» **THE PROBLEM**
In the listing below, the answer starts at the line that has "if (byte_in 0xe0" and stops after the line that has "Definition has_prefix (p"; please repeat that part exactly and nothing more.

» **DATA RECORDS**
(* ===== verification/GoText.v ===== *)
(** Go's text facilities as the sources use them: UTF-8 runes, upper case, the
    functions of package strings, [encoding/hex], [encoding/base64] and the string
    form of [encoding/json]. *)

From Stdlib Require Import Strings.Byte.
From stdpp Require Import prelude strings list.
From Stdlib Require Import ZArith Lia.
From S2P Require Import Prelude.

Open Scope Z_scope.

(** * Runes *)

Definition byte_in (lo hi : Z) (b : byte) : bool := bool_decide (lo ≤ byte_val b ≤ hi).
Definition cont (b : byte) : bool := byte_in 0x80 0xbf b.

(** The length of the valid encoding a byte sequence starts with, 0 when it
    starts with none ([utf8.DecodeRune] then yields U+FFFD of width 1). *)
Definition rune_len (l : list byte) : nat :=
  match l with
  | [] => 0
  | a :: r =>
      if byte_in 0 0x7f a then 1 else
      match r with
      | [] => 0
      | b :: r1 =>
          if byte_in 0xc2 0xdf a && cont b then 2 else
          match r1 with
          | [] => 0
          | c :: r2 =>
              if (byte_in 0xe0 0xe0 a && byte_in 0xa0 0xbf b
                  || (byte_in 0xe1 0xec a || byte_in 0xee 0xef a) && cont b
                  || byte_in 0xed 0xed a && byte_in 0x80 0x9f b) && cont c then 3 else
              match r2 with
              | [] => 0
              | d :: _ =>
                  if (byte_in 0xf0 0xf0 a && byte_in 0x90 0xbf b
                      || byte_in 0xf1 0xf3 a && cont b
                      || byte_in 0xf4 0xf4 a && byte_in 0x80 0x8f b) && cont c && cont d then 4 else 0
              end
          end
      end
  end%nat.
Lemma rune_len_le l : (rune_len l ≤ length l)%nat.
Proof. unfold rune_len. repeat case_match; cbn; lia. Qed.

(** U+FFFD *)
Definition rune_error : list byte := [xef; xbf; xbd].

(** [for _, c := range s]: the encodings of the runes, an invalid byte counting as
    U+FFFD; the flag says whether the rune was validly encoded. Each step consumes
    a byte, so the length of the input is fuel enough. *)
Fixpoint runes_fuel (fuel : nat) (l : list byte) : list (bool * list byte) :=
  match fuel, l with
  | S fuel', _ :: l' =>
      match rune_len l with
      | O => (false, rune_error) :: runes_fuel fuel' l'
      | n => (true, take n l) :: runes_fuel fuel' (drop n l)
      end
  | _, _ => []
  end.
Definition runes (l : list byte) : list (bool * list byte) := runes_fuel (length l) l.

Definition valid_utf8 (l : list byte) : bool := forallb fst (runes l).

(** * Package strings *)

Definition is_ascii (l : list byte) : bool := forallb (byte_in 0 0x7f) l.
Definition upper_byte (b : byte) : byte := if byte_in 97 122 b then byte_of_Z (byte_val b - 32) else b.
Definition lower_byte (b : byte) : byte := if byte_in 65 90 b then byte_of_Z (byte_val b + 32) else b.

(** The Unicode case tables, for strings that are not plain ASCII. *)
Class UnicodeCase := { upper_other : list byte → list byte; lower_other : list byte → list byte }.

Section case.
Context `{UnicodeCase}.
Definition ToUpper (s : string) : string :=
  str (if is_ascii (bytes s) then upper_byte <$> bytes s else upper_other (bytes s)).
Definition ToLower (s : string) : string :=
  str (if is_ascii (bytes s) then lower_byte <$> bytes s else lower_other (bytes s)).
End case.

Definition has_prefix (p l : list byte) : bool := bool_decide (take (length p) l = p).
Definition has_suffix (p l : list byte) : bool :=
  bool_decide (length p ≤ length l)%nat && bool_decide (drop (length l - length p) l = p).
Lemma has_prefix_app p l : has_prefix p (p ++ l) = true.
Proof. unfold has_prefix. apply bool_decide_eq_true. apply take_app_length. Qed.
Definition HasPrefix (s p : string) : bool := has_prefix (bytes p) (bytes s).
Definition HasSuffix (s p : string) : bool := has_suffix (bytes p) (bytes s).
Definition TrimPrefix (s p : string) : string :=
  if HasPrefix s p then str (drop (length (bytes p)) (bytes s)) else s.
Definition TrimSuffix (s p : string) : string :=
  if HasSuffix s p then str (take (length (bytes s) - length (bytes p)) (bytes s)) else s.

(** [strings.Index] *)
Fixpoint index (p l : list byte) : option nat :=
  if has_prefix p l then Some O else
  match l with
  | [] => None
  | _ :: l' => S <$> index p l'
  end.
Definition index_byte (b : byte) (l : list byte) : option nat := index [b] l.
Definition Contains (s p : string) : bool := bool_decide (index (bytes p) (bytes s) ≠ None).

(** [strings.ReplaceAll(s, b, "")] for a single byte. *)
Definition remove_byte (b : byte) (l : list byte) : list byte := filter (λ c, c ≠ b) l.

(** [strings.Split] at a single byte, and [strings.SplitN(s, b, 2)]. *)
Fixpoint split_byte (b : byte) (l : list byte) : list (list byte) :=
  match l with
  | [] => [[]]
  | c :: l' =>
      if bool_decide (c = b) then [] :: split_byte b l'
      else match split_byte b l' with
           | w :: ws => (c :: w) :: ws
           | [] => [[c]]
           end
  end.
Definition split2 (b : byte) (l : list byte) : list (list byte) :=
  match index_byte b l with
  | Some i => [take i l; drop (S i) l]
  | None => [l]
  end.

(** [strings.Join] *)
Fixpoint join (sep : list byte) (ws : list (list byte)) : list byte :=
  match ws with
  | [] => []
  | [w] => w
  | w :: ws' => w ++ sep ++ join sep ws'
  end.

(** [strings.Repeat] of a zero digit. *)
Definition zeros (n : Z) : list byte := replicate (Z.to_nat n) x30.

(** * encoding/hex *)

Definition hex_digit (n : Z) : byte := byte_of_Z (if bool_decide (n < 10) then 48 + n else 87 + n).
Definition hex_byte (b : byte) : list byte := [hex_digit (byte_val b / 16); hex_digit (byte_val b mod 16)].
Definition hex_EncodeToString (l : list byte) : list byte := l ≫= hex_byte.

Definition from_hex (b : byte) : option Z :=
  if byte_in 48 57 b then Some (byte_val b - 48)
  else if byte_in 97 102 b then Some (byte_val b - 87)
  else if byte_in 65 70 b then Some (byte_val b - 55)
  else None.
Fixpoint hex_DecodeString (l : list byte) : option (list byte) :=
  match l with
  | [] => Some []
  | a :: b :: l' =>
      x ← from_hex a; y ← from_hex b; r ← hex_DecodeString l';
      Some (byte_of_Z (x * 16 + y) :: r)
  | [_] => None
  end.

Lemma hex_digit_from n : 0 ≤ n < 16 → from_hex (hex_digit n) = Some n.
Proof.
  intros H. assert (n ∈ seqZ 0 16) as Hin by (apply elem_of_seqZ; lia).
  assert (forallb (λ n, bool_decide (from_hex (hex_digit n) = Some n)) (seqZ 0 16) = true) as Hf by by vm_compute.
  rewrite forallb_forall in Hf. apply list_elem_of_In, Hf in Hin. by apply bool_decide_eq_true in Hin.
Qed.

(** What [EncodeToString] prints, [DecodeString] reads. *)
Lemma hex_roundtrip l : hex_DecodeString (hex_EncodeToString l) = Some l.
Proof.
  induction l as [|b l IH]; [done|]. pose proof (byte_val_range b) as Hb.
  change (hex_EncodeToString (b :: l)) with (hex_byte b ++ hex_EncodeToString l).
  unfold hex_byte. cbn [app hex_DecodeString].
  rewrite hex_digit_from by (Z.to_euclidean_division_equations; lia). cbn [mbind option_bind].
  rewrite hex_digit_from by (Z.to_euclidean_division_equations; lia). cbn [mbind option_bind].
  rewrite IH. cbn [mbind option_bind]. do 2 f_equal.
  rewrite (Z.mul_comm _ 16), <- Z.div_mod by lia. apply byte_of_Z_val.
Qed.
Lemma hex_length l : length (hex_EncodeToString l) = (2 * length l)%nat.
Proof. unfold hex_EncodeToString. induction l; [done|]. cbn in *. lia. Qed.

(** * encoding/base64, standard alphabet with padding *)

Definition b64_digit (n : Z) : byte :=
  byte_of_Z (if bool_decide (n < 26) then 65 + n else if bool_decide (n < 52) then 71 + n
             else if bool_decide (n < 62) then n - 4 else if bool_decide (n = 62) then 43 else 47).
Fixpoint base64 (l : list byte) : list byte :=
  match l with
  | [] => []
  | [a] => let v := byte_val a * 16 in [b64_digit (v / 64); b64_digit (v mod 64); x3d; x3d]
  | [a; b] => let v := (byte_val a * 256 + byte_val b) * 4 in
      [b64_digit (v / 4096); b64_digit (v / 64 mod 64); b64_digit (v mod 64); x3d]
  | a :: b :: c :: l' => let v := (byte_val a * 256 + byte_val b) * 256 + byte_val c in
      [b64_digit (v / 262144); b64_digit (v / 4096 mod 64); b64_digit (v / 64 mod 64); b64_digit (v mod 64)]
      ++ base64 l'
  end.

(** * The string form of encoding/json, HTML escaping on *)

Definition json_escape (r : bool * list byte) : list byte :=
  match r with
  | (false, _) => bytes "\ufffd"
  | (true, [b]) =>
      if bool_decide (b = x5c ∨ b = x22) then [x5c; b]
      else if bool_decide (b = x08) then bytes "\b" else if bool_decide (b = x0c) then bytes "\f"
      else if bool_decide (b = x0a) then bytes "\n" else if bool_decide (b = x0d) then bytes "\r"
      else if bool_decide (b = x09) then bytes "\t"
      else if bool_decide (byte_val b < 32 ∨ b = x3c ∨ b = x3e ∨ b = x26) then bytes "\u00" ++ hex_byte b
      else [b]
  | (true, e) =>
      if bool_decide (e = [xe2; x80; xa8]) then bytes "\u2028"
      else if bool_decide (e = [xe2; x80; xa9]) then bytes "\u2029"
      else e
  end.
Definition json_string (l : list byte) : list byte := [x22] ++ (runes l ≫= json_escape) ++ [x22].

(** * Trimming what needs no trimming *)

(** A printable ASCII byte other than the blank. *)
Definition graphic (b : byte) : Prop := 33 ≤ byte_val b ≤ 126.

Lemma strip_all_none encs fuel l : strip_one encs l = None → strip_all encs fuel l = l.
Proof. intros H. destruct fuel; cbn; [done|]. by rewrite H. Qed.

Lemma strip_one_graphic encs b l : graphic b →
  Forall (λ p, match p with [] => False | c :: _ => ¬ graphic c end) encs → strip_one encs (b :: l) = None.
Proof.
  intros Hb. induction 1 as [|p encs Hp _ IH]; [done|]. cbn. destruct p as [|c p]; [done|]. cbn.
  rewrite bool_decide_eq_false_2 by (intros ->; done). done.
Qed.

Ltac no_graphic :=
  lazymatch goal with |- Forall _ ?l => let l' := eval vm_compute in l in change l with l' end;
  repeat (apply Forall_cons; split; [intros [Hlo Hhi]; first [by apply Hlo|by apply Hhi]|]); constructor.

Lemma TrimSpace_graphic b m c : graphic b → graphic c → TrimSpace (str (b :: m ++ [c])) = str (b :: m ++ [c]).
Proof.
  intros Hb Hc. unfold TrimSpace. rewrite bytes_str.
  rewrite (strip_all_none space_encodings) by (apply strip_one_graphic; [done|no_graphic]).
  rewrite strip_all_none; [by rewrite reverse_involutive|].
  rewrite reverse_cons, reverse_app. cbn [reverse rev_append app].
  apply strip_one_graphic; [done|]. no_graphic.
Qed.

Lemma index_byte_first b l rest : b ∉ l → index_byte b (l ++ b :: rest) = Some (length l).
Proof.
  unfold index_byte. induction l as [|c l IH]; intros Hn; cbn.
  - unfold has_prefix. cbn. by rewrite bool_decide_eq_true_2.
  - unfold has_prefix. cbn. rewrite bool_decide_eq_false_2 by (intros [= ->]; apply Hn; left).
    rewrite IH; [done|]. intros H. apply Hn. by right.
Qed.

Lemma bytes_append (s1 s2 : string) : bytes (s1 +:+ s2) = bytes s1 ++ bytes s2.
Proof.
  unfold bytes, String.list_byte_of_string. induction s1 as [|c s1 IH]; [done|].
  change (String c s1 +:+ s2) with (String c (s1 +:+ s2)). cbn. f_equal. apply IH.
Qed.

» **SOLVED EXERCISE**
              if (byte_in 0xe0 0xe0 a && byte_in 0xa0 0xbf b
                  || (byte_in 0xe1 0xec a || byte_in 0xee 0xef a) && cont b
                  || byte_in 0xed 0xed a && byte_in 0x80 0x9f b) && cont c then 3 else
              match r2 with
              | [] => 0
              | d :: _ =>
                  if (byte_in 0xf0 0xf0 a && byte_in 0x90 0xbf b
                      || byte_in 0xf1 0xf3 a && cont b
                      || byte_in 0xf4 0xf4 a && byte_in 0x80 0x8f b) && cont c && cont d then 4 else 0
              end
          end
      end
  end%nat.
Lemma rune_len_le l : (rune_len l ≤ length l)%nat.
Proof. unfold rune_len. repeat case_match; cbn; lia. Qed.

(** U+FFFD *)
Definition rune_error : list byte := [xef; xbf; xbd].

(** [for _, c := range s]: the encodings of the runes, an invalid byte counting as
    U+FFFD; the flag says whether the rune was validly encoded. Each step consumes
    a byte, so the length of the input is fuel enough. *)
Fixpoint runes_fuel (fuel : nat) (l : list byte) : list (bool * list byte) :=
  match fuel, l with
  | S fuel', _ :: l' =>
      match rune_len l with
      | O => (false, rune_error) :: runes_fuel fuel' l'
      | n => (true, take n l) :: runes_fuel fuel' (drop n l)
      end
  | _, _ => []
  end.
Definition runes (l : list byte) : list (bool * list byte) := runes_fuel (length l) l.

Definition valid_utf8 (l : list byte) : bool := forallb fst (runes l).

(** * Package strings *)

Definition is_ascii (l : list byte) : bool := forallb (byte_in 0 0x7f) l.
Definition upper_byte (b : byte) : byte := if byte_in 97 122 b then byte_of_Z (byte_val b - 32) else b.
Definition lower_byte (b : byte) : byte := if byte_in 65 90 b then byte_of_Z (byte_val b + 32) else b.

(** The Unicode case tables, for strings that are not plain ASCII. *)
Class UnicodeCase := { upper_other : list byte → list byte; lower_other : list byte → list byte }.

Section case.
Context `{UnicodeCase}.
Definition ToUpper (s : string) : string :=
  str (if is_ascii (bytes s) then upper_byte <$> bytes s else upper_other (bytes s)).
Definition ToLower (s : string) : string :=
  str (if is_ascii (bytes s) then lower_byte <$> bytes s else lower_other (bytes s)).
End case.

Definition has_prefix (p l : list byte) : bool := bool_decide (take (length p) l = p).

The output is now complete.